Santo Domingo.– El director ejecutante del Federación Dominicana de Distritos Municipales (Fedodim), El Dr. Pedro Richardson denunció públicamente su desacuerdo con el Ministro de Vivienda y Edificios, Carlos Bonilla, a quien acusa de obstaculizar la aplicación de la Ley 368-22 que otorga a los distritos municipales con más de 15,000 habitantes la potencia de establecer oficinas de planificación urbana.
Richardson Explicó que, en noviembre de 2022, celebró una reunión privada con el ministro Bonilla y el corregidor de Verón, Ramón «Cholitín» Ramírez, donde se acordó una transición para la implementación de la ley sin afectar en progreso. Sin bloqueo, denunció que dicho acuerdo nunca fue honrado por los Mives.
«Después de ese acuerdo, no ha habido una forma. Se alegó la necesidad de una regulación para aplicar la ley, algo que no corresponde.

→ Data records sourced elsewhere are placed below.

(* ===== verification/Promotion.v ===== *)
(** * Correctness of the minor collector

    The state of a collection is described by a ghost record: which blocks have been
    copied and where ([g_copy]), the blocks on the to-do list ([g_todo]), the addresses
    whose update is promised by a caller ([g_pending]) and the slots that no one has yet
    reached ([g_untouched]).  [Inv] relates it to the memory at the start; every operation
    of [Minorgc.v] preserves it. *)

From S2P Require Import Prelude.
From S2P Require Import Mlvalues.
From S2P Require Import Str.
From S2P Require Import Memory.
From S2P Require Import Minorgc.
From S2P Require Import Scanning.
#[local] Open Scope Z_scope.

(** a run that ends well, or with the fatal error of an allocation that failed *)
#[local] Abbreviation ok_or_fatal :=
  (ok_or (Fatal_error "allocation failure during minor GC")).

Section Promotion.
Context {Heap : Type} {SH : SharedHeap Heap} {SHS : SharedHeapSpec Heap}.
Context (ar : minor_area) (native_code : bool).
(** the memory and the shared heap at the start, the blocks of the minor heap, the slots
    of the roots and of the stacks, and a bound on the length of a chain of stacks *)
Context (m0 : mem) (h0 : Heap) (Y S : gset Z) (K : nat).

Definition hd0 (v : Z) : Z := u64 (word m0 (v - 8)).
Definition wosize0 (v : Z) : Z := Allocated_wosize_hd (hd0 v).
Definition tag0 (v : Z) : Z := Tag_hd (hd0 v).
Definition reserved0 (v : Z) : Z := Reserved_hd (hd0 v).
Definition scannable0 (v : Z) : Z := Scannable_wosize_hd native_code (hd0 v).
Definition field0 (v i : Z) : Z := word m0 (v + 8 * i).

(** the number of fields that hold values *)
Definition nfields (v : Z) : Z :=
  if No_scan_tag <=? tag0 v then 0
  else if (tag0 v =? Cont_tag) || (tag0 v =? Forward_tag) then 1
  else scannable0 v.
(* ===== verification/Addrmap.v ===== *)
(** * Address maps ([ocaml/runtime/addrmap.c])

    A hash table from nonzero keys to values: open addressing with linear probing, at most
    [MAX_CHAIN] slots being tried for a key.  When they are all taken by other keys, the
    table is copied to one of twice the size, which may have to grow again on the way.

    [addrmap_represents] relates a table to a finite map; the lemmas of the operations are
    stated with it, and the marking of the major collector uses them. *)

From S2P Require Import Prelude.
From stdpp Require Import gmap.
#[local] Open Scope Z_scope.

(** ** The table *)

(** [struct addrmap_entry] *)
Record addrmap_entry := Entry { e_key : Z; e_value : Z }.

(** [struct addrmap]; [None] is the null pointer *)
Record addrmap := Addrmap { entries : option (list addrmap_entry); am_size : Z }.

Definition ADDRMAP_NOT_PRESENT : Z := 0.
Definition ADDRMAP_INVALID_KEY : Z := 0.
Definition MAX_CHAIN : nat := 100.

Definition caml_addrmap_init : addrmap := Addrmap None 0.
Definition caml_addrmap_clear (t : addrmap) : addrmap := Addrmap None 0.

Definition pos_initial (t : addrmap) (key : Z) : Z :=
  let pos := u64 (u64 key * 0xcc9e2d51) in
  let pos := Z.lxor pos (Z.shiftr pos 17) in
  Z.land pos (u64 (am_size t - 1)).

Definition pos_next (t : addrmap) (pos : Z) : Z := Z.land (u64 (pos + 1)) (u64 (am_size t - 1)).

(** [t->entries[pos]] *)
Definition entry (t : addrmap) (pos : Z) : result addrmap_entry :=
  let* es := of_option (entries t) in rd es pos.
Definition set_entry (t : addrmap) (pos : Z) (e : addrmap_entry) : result addrmap :=
  let* es := of_option (entries t) in
  let* es := wr es pos e in
  Ok (Addrmap (Some es) (am_size t)).

Fixpoint contains_loop (i : nat) (t : addrmap) (key pos : Z) : result bool :=
  match i with
  | O => Ok false
  | S i =>
      let* e := entry t pos in
      if e_key e =? ADDRMAP_INVALID_KEY then Ok false
      else if e_key e =? key then Ok true
      else contains_loop i t key (pos_next t pos)
  end.

Definition caml_addrmap_contains (t : addrmap) (key : Z) : result bool :=
  match entries t with
  | None => Ok false
  | Some _ => contains_loop MAX_CHAIN t key (pos_initial t key)
  end.

(** [for (pos = pos_initial(t, key); ; pos = pos_next(t, pos))]: the loop has no bound *)
Fixpoint lookup_loop (fuel : nat) (t : addrmap) (key pos : Z) : result Z :=
  match fuel with
  | O => NoFuel
  | S fuel =>
      let* e := entry t pos in
      if e_key e =? key then Ok (e_value e) else lookup_loop fuel t key (pos_next t pos)
  end.
Definition realloc_mark_stack (stk : mark_stack) : result mark_stack :=
  let mark_stack_bsize := u64 (ms_size stk * sizeof_mark_entry) in
  let mark_stack_large_bsize :=
    if heap_bsize / 32 <=? mark_stack_bsize then large_bsize (ms_stack stk) else 0 in
  if u64 (mark_stack_bsize - mark_stack_large_bsize) <? heap_bsize / 32 then
    let target_bsize :=
      u64 (u64 (mark_stack_bsize - mark_stack_large_bsize) * 2 + mark_stack_large_bsize) in
    if malloc_ok target_bsize
    then Ok (MarkStack (ms_stack stk) (target_bsize / sizeof_mark_entry)
               (compressed_stack stk) (compressed_stack_iter stk))
    else mark_stack_prune stk
  else mark_stack_prune stk.

(** writing an entry past the end of the array is undefined *)
Definition mark_stack_push_range (stk : mark_stack) (start end_ : Z) : result mark_stack :=
  let* stk := (if ms_count stk =? ms_size stk then realloc_mark_stack stk else Ok stk) in
  check ms_count stk <? ms_size stk else Undef;
  Ok (MarkStack (ms_stack stk ++ [MarkEntry start end_]) (ms_size stk)
        (compressed_stack stk) (compressed_stack_iter stk)).

(** ** Marking *)

Context (gs : global_heap_state) (ar : minor_area) (native_code : bool) (is_code : Z -> bool).

Definition Is_markable (v : Z) : bool := Is_block v && negb (Is_young ar v).

(** the domain as marking sees it, the counters of the domains and of the cycles of
    ephemerons, and the memory *)
Record mark_state := MarkState {
  mk_mem : mem;
  mk_stack : mark_stack;
  stat_blocks_marked : Z;
  marking_done : bool;
  num_domains_to_mark : Z;
  ephe_cycle : Z;
  num_domains_done : Z
}.
Lemma plain_addr_bounds b p : b ∈ B -> unmarked0 b -> plain b -> p ∈ scan_addrs b ->
  512 <= p < 2 ^ 63 /\ p mod 8 = 0.
Proof.
  intros Hb Hu Pl (i & Hi & ->)%(elem_of_plain_addrs b p Pl).
  destruct (mj_fields W b Hb Hu Pl) as (F1 & F2 & _), (mj_address W b Hb) as (A1 & A2 & A3). split; [lia|zlia].
Qed.

(** ** The words of the compressed stack *)

(** [p] is the address of a set bit of a binding *)
Definition bit_addr (p : Z) (e : Z * Z) : Prop :=
  exists ofs, 0 <= ofs < BITS_PER_WORD /\ Z.testbit (snd e) ofs = true /\ p = 8 * (fst e + ofs).

Lemma chunk_of_addr p : 0 <= p < 2 ^ 63 -> p mod 8 = 0 ->
  let k := ptr_to_chunk p in let o := ptr_to_chunk_offset p in
  k = p / 512 * 64 /\ 0 <= o < BITS_PER_WORD /\ p = 8 * (k + o).
Proof.
  intros Hp Ha. cbv zeta. unfold ptr_to_chunk, ptr_to_chunk_offset, chunk_mask, BITS_PER_WORD.
  rewrite u64_id by (unfold is_u64; lia). change (64 - 1) with (Z.ones 6).
  change (u64 (Z.lnot (Z.ones 6))) with (Z.shiftl (Z.ones 58) 6).
  change (u64 (Z.lnot (Z.shiftl (Z.ones 58) 6))) with (Z.ones 6).
  rewrite land_field, Z.land_ones by lia. change (2 ^ 6) with 64. change (2 ^ 58) with 288230376151711744.
  rewrite (Z.mod_small (p / 8 / 64)) by zlia. zlia.
Qed.

Lemma ptr_of_chunk k o : 0 <= k -> 0 <= o -> 8 * (k + o) < 2 ^ 63 -> chunk_and_offset_to_ptr k o = 8 * (k + o).
Proof. intros. unfold chunk_and_offset_to_ptr. rewrite (u64_id (k + o)), u64_id by (unfold is_u64; lia). lia. Qed.

Lemma flag_of_offset o : 0 <= o < BITS_PER_WORD -> u64 (Z.shiftl 1 o) = 2 ^ o.
Proof.
  unfold BITS_PER_WORD. intros Ho. rewrite Z.shiftl_1_l. apply u64_id. unfold is_u64.
  split; [apply Z.pow_nonneg; lia|apply Z.pow_lt_mono_r; lia].
Qed.

(** the words of a map of chunks *)
Definition map_addr (A : gmap Z Z) (p : Z) : Prop := exists e, A !! fst e = Some (snd e) /\ bit_addr p e.

Definition chunks_ok (A : gmap Z Z) : Prop :=
  forall k v, A !! k = Some v -> 0 < k /\ 0 <= v < 2 ^ 64.

Lemma lor_set_bit v o : Z.testbit v o = true -> Z.lor v (2 ^ o) = v.
Proof.
  intros Hb. apply Z.bits_inj'. intros i Hi. rewrite Z.lor_spec.
  destruct (decide (o < 0)); [by rewrite Z.testbit_neg_r in Hb by lia|].
  rewrite Z.pow2_bits_eqb by lia. destruct (Z.eqb_spec o i) as [->|]; [by rewrite Hb|apply orb_false_r].
Qed.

Las leyes entran en vigor cuando se promulgan», dijo Richardson, quien afirma contar con el apoyo del asesor reglamentario del poder ejecutante y el propio presidente Luis Abinader en términos de la validez inmediata de la ley 368-22.
Richardson dijo que Fedodim ha acompañado legalmente diferentes distritos municipales que han tenido que acudir a acciones judiciales para exigir el cumplimiento de la ley. «No tenemos interés en afectar a nadie, pero Verón, Santo Domingo Oeste, Santiago y otros territorios tienen derecho a su departamento de planificación urbana, y lo defenderemos», dijo durante una entrevista en el Programa de Radio Morning El Sol de La.
Cuando se le preguntó si su posición podría difundir fricción adentro del Partido Revolucionario Moderno (PRM), Richardson fue categórico: «Nadie puede pedirme que viole la ley. Si tengo que dejar el partido, lo dejo con mucho gusto, pero no permitiré que los derechos de los gobiernos locales o mis compañeros de alcaldes sean violados».
También criticó la supuesta reparo al arquitecto Yulisa Burgos en Santo Domingo Oeste, que ha generado irregularidades en la nervio de documentos técnicos, y reiteró que Fedodim solo defiende lo que se establece en la ley.
Finalmente, Richardson reafirmó que su papel no es político, sino institucional. «Mi función es defender la legalidad y los derechos de los distritos municipales. Si alguien dentro del gobierno actúa contra eso, entonces debe asumir su responsabilidad», concluyó.